## Instructions to follow
Copy all lines holding the word "congruence" from the entries.

## Data for the task
(** ** Batches of requests *)

(** The fields of the state after one request, by the input accepted. *)
Lemma update_fields (req : Request) (env : Env) (w : World) :
  let w' := snd (update_message req env w) in
  current_message w'
    = match accepted_input req with
      | Some raw => raw ++ MESSAGE_SPACING
      | None => current_message w
      end
  /\ beep_threads w' = beep_threads w + count_accepted [(req, env)]
  /\ log_file w' = log_file w ++ concat (entries_of [(req, env)])
  /\ console w' = console w ++ log_errors_of [(req, env)].
Proof.
  pose proof (update_by_accepted_input req env w) as H.
  unfold count_accepted, entries_of, log_errors_of. simpl.
  destruct (accepted_input req) as [raw|].
  - destruct H as (_ & _ & ->). unfold log_message, logged. simpl.
    rewrite strip_spacing.
    destruct (log_outcome env); simpl; rewrite ?app_nil_r;
      repeat split; auto; lia.
  - destruct H as (_ & ->). simpl. rewrite ?app_nil_r.
    repeat split; auto.
Qed.

Lemma serve_store (reqs : list (Request * Env)) (w : World) :
  current_message (serve reqs w)
    = match last_accepted reqs with
      | Some raw => raw ++ MESSAGE_SPACING
      | None => current_message w
      end.
Proof.
  revert w. induction reqs as [|[req env] rest IH]; intros w; simpl;
    [reflexivity|].
  rewrite IH. destruct (last_accepted rest); [reflexivity|].
  apply (update_fields req env w).
Qed.

(** X4. The last accepted request wins: after a batch of requests served
    one after the other the store holds the input of the last accepted one
    with the spacing appended, whatever came before it and however many
    rejected requests follow; a batch with no accepted request leaves the
    store as it was. *)
Theorem last_accepted_update_wins :
  forall (reqs : list (Request * Env)) (w : World),
    current_message (serve reqs w)
      = match last_accepted reqs with
        | Some raw => raw ++ MESSAGE_SPACING
        | None => current_message w
        end.
Proof. intros reqs w. apply serve_store. Qed.

Example last_accepted_sample :
  current_message
    (serve [(req_hello, env_ok); (req_padded, env_readonly);
            (req_spaces, env_ok); (req_absent, env_ok)] (initial_world []))
    = lit "  Hi there    ".
Proof. reflexivity. Qed.

(** X5. Accounting of a batch: it starts one beep thread per accepted
    request, extends the log file by the lines of the accepted requests
    whose append returned, in the order served, and prints one error line
    per accepted request whose append raised; nothing else is added to
    the log or the console. *)
Theorem batch_accounting :
  forall (reqs : list (Request * Env)) (w : World),
    beep_threads (serve reqs w) = beep_threads w + count_accepted reqs
    /\ log_file (serve reqs w) = log_file w ++ concat (entries_of reqs)
    /\ console (serve reqs w) = console w ++ log_errors_of reqs.
Proof.
  induction reqs as [|[req env] rest IH]; intros w; simpl.
  - unfold count_accepted. simpl. rewrite !app_nil_r, Nat.add_0_r.
    repeat split; reflexivity.
  - destruct (IH (snd (update_message req env w))) as (Hb & Hl & Hc).
    destruct (update_fields req env w) as (_ & Hb1 & Hl1 & Hc1).
    rewrite Hb, Hl, Hc, Hb1, Hl1, Hc1.
    unfold count_accepted, entries_of, log_errors_of. simpl.
    rewrite !app_nil_r.
    destruct (accepted_input req); simpl;
      rewrite ?concat_app, <- ?app_assoc; repeat split; auto; lia.
Qed.

Example batch_accounting_sample :
  let w := serve [(req_hello, env_ok); (req_spaces, env_ok);
                  (req_padded, env_readonly); (req_padded, env_ok)]
                 (initial_world (lit "old")) in
  beep_threads w = 3
  /\ log_file w
     = lit "old2024-05-01 12:00:00 - 192.168.1.7 - Hello" ++ newline
        ++ lit "2024-05-01 12:00:00 - 192.168.1.7 - Hi there" ++ newline
  /\ length (console w) = 1.
Proof. repeat split; reflexivity. Qed.

(** ** The render loop on its own *)

Lemma display_iteration_store (drv : outcome) (w : World) :
  current_message (display_iteration drv w)
    = if raised drv then ERROR_MESSAGE else current_message w.
Proof. now destruct drv. Qed.

Lemma display_loop_app (a b : list outcome) (w : World) :
  display_loop (a ++ b) w = display_loop b (display_loop a w).
Proof.
  revert w. induction a as [|drv a IH]; intros w; simpl; [reflexivity|].
  apply IH.
Qed.

(** While the store does not change, the loop shows the same text again. *)
Lemma display_loop_steady (drvs : list outcome) (w : World) :
  existsb raised drvs = false \/ current_message w = ERROR_MESSAGE ->
  current_message (display_loop drvs w) = current_message w
  /\ shown (trace (display_loop drvs w))
     = shown (trace w) ++ repeat (current_message w) (length drvs).
Proof.
  revert w. induction drvs as [|drv rest IH]; intros w H; simpl.
  - now rewrite app_nil_r.
  - assert (Hsame : current_message (display_iteration drv w)
                    = current_message w).
    { rewrite display_iteration_store. destruct H as [H|H].
      - simpl in H. apply orb_false_elim in H. now rewrite (proj1 H).
      - rewrite H. now destruct (raised drv). }
    destruct (IH (display_iteration drv w)) as [Hc Hs].
    { destruct H as [H|H]; [left|right].
      - simpl in H. apply orb_false_elim in H. tauto.
      - congruence. }
    rewrite Hc, Hs, Hsame, display_iteration_shows, <- app_assoc.
    now split.
Qed.

(** X6. Left to itself the render loop touches nothing but the store and
    the console: the log file and the count of beep threads are unchanged,
    one error line is printed per failed iteration, and the store ends up
    holding the sentinel if any iteration failed and its old value
    otherwise. *)
Theorem display_loop_footprint :
  forall (drvs : list outcome) (w : World),
    log_file (display_loop drvs w) = log_file w
    /\ beep_threads (display_loop drvs w) = beep_threads w
    /\ console (display_loop drvs w)
       = console w
           ++ flat_map
                (fun drv =>
                   match drv with
                   | Returns => []
                   | Raises e => [lit "Error displaying message: " ++ e]
                   end)
                drvs
    /\ current_message (display_loop drvs w)
       = if existsb raised drvs then ERROR_MESSAGE else current_message w.
Proof.
  induction drvs as [|drv rest IH]; intros w; simpl.
  - now rewrite app_nil_r.
  - destruct (IH (display_iteration drv w)) as (Hl & Hb & Hc & Hs).
    rewrite Hl, Hb, Hc, Hs, display_iteration_store.
    destruct drv as [|e]; simpl; repeat split; auto.
    + now rewrite <- app_assoc.
    + now destruct (existsb raised rest).
Qed.

(** X7. What the loop renders when no update arrives: the same snapshot
    in every iteration up to and including the first one whose driver call
    raises, and the sentinel in every iteration after that, whether those
    later calls raise or return. *)
Theorem loop_shows_snapshot_then_sentinel :
  forall (before after : list outcome) (e : str) (w : World),
    existsb raised before = false ->
    shown (trace (display_loop (before ++ Raises e :: after) w))
      = shown (trace w)
          ++ repeat (current_message w) (S (length before))
          ++ repeat ERROR_MESSAGE (length after).
Proof.
  intros before after e w Hb.
  rewrite display_loop_app. simpl.
  destruct (display_loop_steady before w (or_introl Hb)) as [Hc Hs].
  destruct (display_loop_steady after
              (display_iteration (Raises e) (display_loop before w))
              (or_intror eq_refl)) as [_ Hs'].
  rewrite Hs', display_iteration_shows, Hs, Hc.
  change (current_message
            (display_iteration (Raises e) (display_loop before w)))
    with ERROR_MESSAGE.
  rewrite <- !app_assoc. f_equal.
  rewrite app_assoc, <- repeat_cons. reflexivity.
Qed.

Lemma loop_shows_snapshot_then_sentinel_witness :
  shown (trace (display_loop
                  [Returns; Returns; Raises (lit "bad glyph"); Returns;
                   Raises (lit "again")]
                  (initial_world [])))
    = [DEFAULT_MESSAGE; DEFAULT_MESSAGE; DEFAULT_MESSAGE;
       ERROR_MESSAGE; ERROR_MESSAGE].
Proof.
  apply (loop_shows_snapshot_then_sentinel
           [Returns; Returns] [Returns; Raises (lit "again")]
           (lit "bad glyph") (initial_world [])).
  reflexivity.
Defined.

(** An update, accepted or not, makes no driver call. *)
Lemma update_shown (req : Request) (env : Env) (w : World) :
  shown (trace (snd (update_message req env w))) = shown (trace w).
Proof.
  pose proof (update_by_accepted_input req env w) as H.
  destruct (accepted_input req) as [raw|].
  - destruct H as (Hm & Hne & _).
    rewrite (accepted_update_trace req env w raw Hm Hne), !shown_app.
    unfold log_stage. destruct (log_outcome env); simpl;
      now rewrite app_nil_r.
  - destruct H as (_ & ->). reflexivity.
Qed.

(** X8. Recovery from a render failure: the failed iteration leaves the
    sentinel in the store, an update accepted after it replaces the
    sentinel, and the following iteration hands the driver the new message
    with the spacing appended; if that call returns the store still holds
    the new message. *)
Theorem update_after_failure_is_rendered :
  forall (w : World) (e : str) (req : Request) (env : Env) (raw : str)
         (drv : outcome),
    message_of req = Some raw ->
    strip raw <> [] ->
    let w1 := display_iteration (Raises e) w in
    let w2 := snd (update_message req env w1) in
    let w3 := display_iteration drv w2 in
    current_message w1 = ERROR_MESSAGE
    /\ current_message w2 = raw ++ MESSAGE_SPACING
    /\ shown (trace w3)
       = shown (trace w) ++ [current_message w; raw ++ MESSAGE_SPACING]
    /\ (drv = Returns -> current_message w3 = raw ++ MESSAGE_SPACING).
Proof.
  intros w e req env raw drv Hm Hne w1 w2 w3.
  assert (H2 : current_message w2 = raw ++ MESSAGE_SPACING).
  { subst w2. rewrite (update_accepts req env w1 raw Hm Hne). simpl.
    apply log_message_store. }
  split; [reflexivity|]. split; [exact H2|]. split.
  - subst w3. rewrite display_iteration_shows, H2.
    subst w2. rewrite update_shown.
    subst w1. rewrite display_iteration_shows.
    now rewrite <- app_assoc.
  - intros ->. subst w3. now rewrite display_iteration_store.
Qed.

Lemma update_after_failure_is_rendered_witness :
  shown (trace
           (display_iteration Returns
              (snd (update_message req_hello env_ok
                      (display_iteration (Raises (lit "bad glyph"))
                                         (initial_world []))))))
    = [DEFAULT_MESSAGE; lit "Hello   "].
Proof.
  apply (update_after_failure_is_rendered
           (initial_world []) (lit "bad glyph") req_hello env_ok
           (lit "Hello") Returns).
  - reflexivity.
  - discriminate.
Defined.

Lemma serve_shown (reqs : list (Request * Env)) (w : World) :
  shown (trace (serve reqs w)) = shown (trace w).
Proof.
  revert w. induction reqs as [|[req env] rest IH]; intros w; simpl;
    [reflexivity|].
  now rewrite IH, update_shown.
Qed.

(** X11. Updates that arrive between two snapshots are superseded by the
    last of them: after any batch of requests the next iteration hands the
    driver the input of the last accepted request, spacing appended (or
    the text already in the store if none was accepted), and none of the
    earlier inputs of the batch is ever rendered. *)
Theorem only_latest_update_is_rendered :
  forall (reqs : list (Request * Env)) (drv : outcome) (w : World),
    shown (trace (display_iteration drv (serve reqs w)))
      = shown (trace w)
          ++ [match last_accepted reqs with
              | Some raw => raw ++ MESSAGE_SPACING
              | None => current_message w
              end].
Proof.
  intros reqs drv w.
  now rewrite display_iteration_shows, serve_shown, serve_store.
Qed.

Example only_latest_sample :
  shown (trace (display_iteration Returns
                  (serve [(req_hello, env_ok); (req_padded, env_ok);
                          (req_empty, env_ok)]
                         (display_iteration Returns (initial_world [])))))
    = [DEFAULT_MESSAGE; lit "  Hi there    "].
Proof. reflexivity. Qed.
(** C9: the collecting loop counts every future it gets through exactly
    once -- as a match, as "not found" or as skipped -- and a folder run
    finalises exactly when no future breaks the loop.  When a run
    finalises, in whatever order the tasks complete, [finished] is its
    last signal and its only one, and the total it carries is the number
    of enumerated candidates and equals the number of matched paths plus
    the number of tasks that answered "not found" plus the skipped
    count. *)
Theorem total_is_matched_plus_unmatched_plus_skipped :
  forall (U : Unicode) (W : World),
    (forall fs : list future, Permutation (as_completed fs) fs) ->
    (forall (completed : list future) (self self' : worker)
            (log : list event),
        collect completed self = (log, self', None) ->
        List.length (results self')
        = List.length (results self) + matchedCount completed
        /\ skipped self' = skipped self + raisedCount completed
        /\ processed self' = processed self + List.length completed
        /\ List.length completed
           = matchedCount completed + unmatchedCount completed
             + raisedCount completed)
    /\ forall (dir kw : str) (flag : bool),
        let self0 := new_worker dir kw flag in
        let futures := submit_all self0 (collect_files dir) in
        (finalised (fst (run self0)) <->
         existsb future_breaks futures = false)
        /\ forall (res : list str) (tot skp : nat),
            In (SigFinished res tot skp) (fst (run self0)) ->
            (exists log,
                fst (run self0) = log ++ [SigFinished res tot skp]
                /\ existsb is_finished log = false)
            /\ tot = List.length (collect_files dir)
            /\ tot = List.length res + unmatchedCount futures + skp
            /\ List.length res = matchedCount futures
            /\ skp = raisedCount futures
            /\ Permutation res
                           (List.map matched_path (filter is_matched futures))
            /\ processed (snd (run self0)) = tot.
Proof.
  intros U W Hperm. split.
  - intros completed self self' log Hcollect.
    pose proof (collect_fields completed self) as Hfields.
    rewrite Hcollect in Hfields.
    destruct Hfields as [Hres [Hskip [Hproc [_ [Hfail _]]]]].
    assert (collected completed = completed) as Hall.
    { apply collected_none.
      destruct (existsb future_breaks completed); [discriminate | reflexivity]. }
    rewrite Hall in Hres, Hskip, Hproc.
    rewrite Hres, length_app, length_map.
    repeat split; try assumption. apply outcome_partition.
  - intros dir kw flag self0 futures.
    split; [now apply run_finalised|].
    intros res tot skp Hin.
    destruct (run_shape dir kw flag Hperm)
      as [log [Hquiet [Hlog [Htot [Hres [Hskip [Hproc _]]]]]]].
    fold self0 futures in Hlog, Htot, Hres, Hskip, Hproc.
    rewrite Hlog in Hin.
    apply finished_is_last in Hin; [|exact Hquiet|reflexivity].
    destruct (existsb future_breaks (as_completed futures)) eqn:Hbreak;
      [discriminate|].
    injection Hin as Hr Ht Hs.
    rewrite (collected_none _ Hbreak) in Hres, Hskip, Hproc.
    pose proof (Hperm futures) as Hp.
    assert (List.length futures = List.length (collect_files dir)) as Hlen
        by apply length_map.
    assert (List.length res = matchedCount futures) as Hmatched.
    { rewrite Hr, Hres, length_map. unfold matchedCount.
      now apply filter_length_perm. }
    assert (skp = raisedCount futures) as Hraised.
    { rewrite Hs, Hskip. unfold raisedCount. now apply filter_length_perm. }
    split; [|split; [|split; [|split; [|split; [|split]]]]].
    + exists log. split; [|exact Hquiet]. rewrite Hlog. congruence.
    + congruence.
    + rewrite Hmatched, Hraised, Ht, Htot, <- Hlen.
      rewrite (outcome_partition futures). lia.
    + exact Hmatched.
    + exact Hraised.
    + rewrite Hr, Hres. apply Permutation_map. now apply filter_perm.
    + rewrite Hproc, Ht, Htot, <- Hlen. now apply Permutation_length.
Qed.
(** * Pure-Infinite-Scroll: the scroll-boundary watcher of
      [src/infinite-scroll.ts], embedded and verified.

    The class [PureInfiniteScroll] listens to the scroll events of a container,
    raises [scrolledBottom] / [scrolledTop] once per approach of a boundary,
    watches the content container with a [MutationObserver] after each raise
    and, for the top boundary, rewrites [scrollTop] when the new content has
    arrived.

    The embedding passes the state explicitly.  A [World] holds the fields of
    the object, the part of the page the object reads and writes (the
    geometry of the container, the children of the content container, the
    mutation observers that are connected) and a trace of the calls the
    object makes, in program order.

    Pixel quantities ([scrollTop], [scrollHeight], [clientHeight],
    [threshold]) are integers here.  Listeners registered with [on] are code
    of the caller: [emit] is recorded in the trace and the listeners' own
    effects on the page arrive as separate notifications. *)

From stdpp Require Import base decidable option list gmap.

Local Open Scope Z_scope.

(** ** The enumeration of events *)

Inductive PureInfiniteScrollEvent : Set :=
  | ScrolledBottom
  | ScrolledTop.

#[global] Instance PureInfiniteScrollEvent_eq_dec : EqDecision PureInfiniteScrollEvent.
Proof. solve_decision. Defined.

(** The other member of the enumeration. *)
Definition opposite (event : PureInfiniteScrollEvent) : PureInfiniteScrollEvent :=
  match event with
  | ScrolledBottom => ScrolledTop
  | ScrolledTop => ScrolledBottom
  end.

(** ** Objects keyed by the enumeration

    [isWaitingEvents] and [observerEvents] have the mapped type
    [{ [key in PureInfiniteScrollEvent]: A }]: exactly one entry per member. *)

Module Keyed.

Record t (A : Type) : Type := Build { bottom : A; top : A }.
Arguments Build {A} _ _.
Arguments bottom {A} _.
Arguments top {A} _.

Definition get {A} (o : t A) (event : PureInfiniteScrollEvent) : A :=
  match event with
  | ScrolledBottom => bottom o
  | ScrolledTop => top o
  end.

Definition put {A} (event : PureInfiniteScrollEvent) (a : A) (o : t A) : t A :=
  match event with
  | ScrolledBottom => Build a (top o)
  | ScrolledTop => Build (bottom o) a
  end.

End Keyed.

Arguments Keyed.get {A} o event : simpl never.
Arguments Keyed.put {A} event a o : simpl never.

(** ** The page *)

(** A node has an identity and a content; [isEqualNode] compares contents. *)
Record Node : Set := { nodeRef : nat; nodeContent : nat }.

(** A [MutationRecord] of type [childList]. *)
Record MutationRecord : Set := {
  addedNodes : list Node;
  removedNodes : list Node
}.

(** The scrollable element, as far as the class reads and writes it. *)
Record HTMLElement : Set := {
  scrollTop : Z;
  scrollHeight : Z;
  clientHeight : Z
}.

(** The page: the container, the child nodes of the content container, the
    mutation observers connected to the content container, each with the
    [event] its callback has captured, and the number of observers created. *)
Record Document : Type := {
  container : HTMLElement;
  childNodes : list Node;
  observers : gmap nat PureInfiniteScrollEvent;
  created : nat
}.

(** [a[i]] of JavaScript: [undefined] outside of the array. *)
Definition index {A} (a : list A) (i : Z) : option A :=
  if bool_decide (i < 0) then None else a !! Z.to_nat i.

Definition firstChild (d : Document) : option Node := head (childNodes d).
Definition lastChild (d : Document) : option Node := last (childNodes d).

(** [n.isEqualNode(other)], [other] possibly [undefined]. *)
Definition isEqualNode (n : Node) (other : option Node) : bool :=
  match other with
  | Some m => bool_decide (nodeContent n = nodeContent m)
  | None => false
  end.

(** ** The object *)

Record PureInfiniteScroll : Type := {
  threshold : Z;
  handleEvents : list PureInfiniteScrollEvent;
  isWaitingEvents : Keyed.t bool;
  observerEvents : Keyed.t (option nat);
  previousScrollHeight : Z;
  previousScrollTop : Z
}.

(** What the object does to its surroundings. *)
Inductive Effect : Set :=
  | Emit (event : PureInfiniteScrollEvent)
      (* this.emit(event) *)
  | Observe (o : nat) (event : PureInfiniteScrollEvent)
      (* this.observerEvents[event].observe(this.contentContainer, ...) *)
  | Disconnect (o : nat)
      (* this.observerEvents[event]?.disconnect() *)
  | StopWaiting (event : PureInfiniteScrollEvent)
      (* this.isWaitingEvents[event] = false *)
  | AssignScrollTop (v : Z).
      (* this.container.scrollTop = v *)

#[global] Instance Effect_eq_dec : EqDecision Effect.
Proof. solve_decision. Defined.

Record World : Type := {
  self : PureInfiniteScroll;
  document : Document;
  trace : list Effect
}.

(** *** Assignments *)

Definition assign_isWaitingEvents (event : PureInfiniteScrollEvent) (b : bool)
    (w : World) : World :=
  let s := self w in
  {| self := {| threshold := threshold s;
                handleEvents := handleEvents s;
                isWaitingEvents := Keyed.put event b (isWaitingEvents s);
                observerEvents := observerEvents s;
                previousScrollHeight := previousScrollHeight s;
                previousScrollTop := previousScrollTop s |};
     document := document w;
     trace := trace w |}.

Definition assign_observerEvents (event : PureInfiniteScrollEvent) (o : option nat)
    (w : World) : World :=
  let s := self w in
  {| self := {| threshold := threshold s;
                handleEvents := handleEvents s;
                isWaitingEvents := isWaitingEvents s;
                observerEvents := Keyed.put event o (observerEvents s);
                previousScrollHeight := previousScrollHeight s;
                previousScrollTop := previousScrollTop s |};
     document := document w;
     trace := trace w |}.

Definition assign_previous (height top : Z) (w : World) : World :=
  let s := self w in
  {| self := {| threshold := threshold s;
                handleEvents := handleEvents s;
                isWaitingEvents := isWaitingEvents s;
                observerEvents := observerEvents s;
                previousScrollHeight := height;
                previousScrollTop := top |};
     document := document w;
     trace := trace w |}.

Definition assign_threshold (t : Z) (w : World) : World :=
  let s := self w in
  {| self := {| threshold := t;
                handleEvents := handleEvents s;
                isWaitingEvents := isWaitingEvents s;
                observerEvents := observerEvents s;
                previousScrollHeight := previousScrollHeight s;
                previousScrollTop := previousScrollTop s |};
     document := document w;
     trace := trace w |}.

Definition assign_handleEvents (l : list PureInfiniteScrollEvent) (w : World) : World :=
  let s := self w in
  {| self := {| threshold := threshold s;
                handleEvents := l;
                isWaitingEvents := isWaitingEvents s;
                observerEvents := observerEvents s;
                previousScrollHeight := previousScrollHeight s;
                previousScrollTop := previousScrollTop s |};
     document := document w;
     trace := trace w |}.

Definition with_document (d : Document) (w : World) : World :=
  {| self := self w; document := d; trace := trace w |}.

Definition note (e : Effect) (w : World) : World :=
  {| self := self w; document := document w; trace := trace w ++ [e] |}.

(** [this.container.scrollTop = v] *)
Definition assign_scrollTop (v : Z) (w : World) : World :=
  let d := document w in
  note (AssignScrollTop v)
    (with_document
       {| container := {| scrollTop := v;
                          scrollHeight := scrollHeight (container d);
                          clientHeight := clientHeight (container d) |};
          childNodes := childNodes d;
          observers := observers d;
          created := created d |} w).

(** [new MutationObserver(callback)] followed by
    [observe(this.contentContainer, { childList: true })]: the observer is
    the next one of the page and is connected under the [event] that its
    callback has captured. *)
Definition connect (o : nat) (event : PureInfiniteScrollEvent) (w : World) : World :=
  let d := document w in
  note (Observe o event)
    (with_document
       {| container := container d;
          childNodes := childNodes d;
          observers := <[o := event]> (observers d);
          created := S (created d) |} w).

(** [o.disconnect()] *)
Definition disconnect (o : nat) (w : World) : World :=
  let d := document w in
  note (Disconnect o)
    (with_document
       {| container := container d;
          childNodes := childNodes d;
          observers := delete o (observers d);
          created := created d |} w).

(** ** The methods of the class *)

(** [constructor(container, contentContainer?, threshold?, handleEvents?)];
    [page] holds the container and the content container ([contentContainer
    ?? container]). *)
Definition new_PureInfiniteScroll (page : Document) (threshold : option Z)
    (handleEvents : option (list PureInfiniteScrollEvent)) : World :=
  {| self := {| threshold := default 0 threshold;
                handleEvents := default [ScrolledBottom; ScrolledTop] handleEvents;
                isWaitingEvents := Keyed.Build false false;
                observerEvents := Keyed.Build None None;
                previousScrollHeight := 0;
                previousScrollTop := 0 |};
     document := page;
     trace := [] |}.

(** [get isScrolledBottom()] *)
Definition isScrolledBottom (w : World) : bool :=
  let c := container (document w) in
  bool_decide (scrollHeight c - scrollTop c - clientHeight c ≤ threshold (self w)).

(** [get isScrolledTop()] *)
Definition isScrolledTop (w : World) : bool :=
  bool_decide (scrollTop (container (document w)) ≤ threshold (self w)).

(** [this.handleEvents.includes(event)] *)
Definition includes (l : list PureInfiniteScrollEvent) (event : PureInfiniteScrollEvent) : bool :=
  bool_decide (event ∈ l).

(** [waitForContentChanges(event)] *)
Definition waitForContentChanges (event : PureInfiniteScrollEvent) (w : World) : World :=
  let o := created (document w) in
  let w := assign_observerEvents event (Some o) w in
  connect o event w.

(** [emitEvent(event)] *)
Definition emitEvent (event : PureInfiniteScrollEvent) (w : World) : World :=
  if Keyed.get (isWaitingEvents (self w)) event
     || negb (includes (handleEvents (self w)) event)
  then w
  else
    let w := assign_isWaitingEvents event true w in
    let w := assign_previous (scrollHeight (container (document w)))
                             (scrollTop (container (document w))) w in
    let w := waitForContentChanges event w in
    note (Emit event) w.

(** [handleScroll()] *)
Definition handleScroll (w : World) : World :=
  let events :=
    (if isScrolledBottom w then [ScrolledBottom] else [])
    ++ (if isScrolledTop w then [ScrolledTop] else []) in
  foldl (λ w event, emitEvent event w) w events.

(** [handleContentChanges()] *)
Definition handleContentChanges (w : World) : World :=
  let newScrollHeight := scrollHeight (container (document w)) in
  let heightDifference := newScrollHeight - previousScrollHeight (self w) in
  assign_scrollTop (previousScrollTop (self w) + heightDifference) w.

(** How a call of the observer's callback ends. *)
Inductive Completion : Type :=
  | Returned (w : World)
  | TypeError.

(** [contentContainer.firstChild?.isEqualNode(mutation.addedNodes[0])];
    [undefined] counts as [false] in the condition that reads it. *)
Definition mutationStart (w : World) (mutation : MutationRecord) : bool :=
  match firstChild (document w) with
  | Some n => isEqualNode n (index (addedNodes mutation) 0)
  | None => false
  end.

(** [contentContainer.lastChild?.isEqualNode(
       mutation.addedNodes[mutation.addedNodes.length - 1])] *)
Definition mutationEnd (w : World) (mutation : MutationRecord) : bool :=
  match lastChild (document w) with
  | Some n =>
      isEqualNode n
        (index (addedNodes mutation) (Z.of_nat (length (addedNodes mutation)) - 1))
  | None => false
  end.

(** The condition of the callback's [if]. *)
Definition proceeds (event : PureInfiniteScrollEvent) (w : World)
    (mutation : MutationRecord) : bool :=
  (mutationStart w mutation && bool_decide (event = ScrolledTop))
  || (mutationEnd w mutation && bool_decide (event = ScrolledBottom)).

## Problem solution
      - congruence. }
    + exists log. split; [|exact Hquiet]. rewrite Hlog. congruence.
    + congruence.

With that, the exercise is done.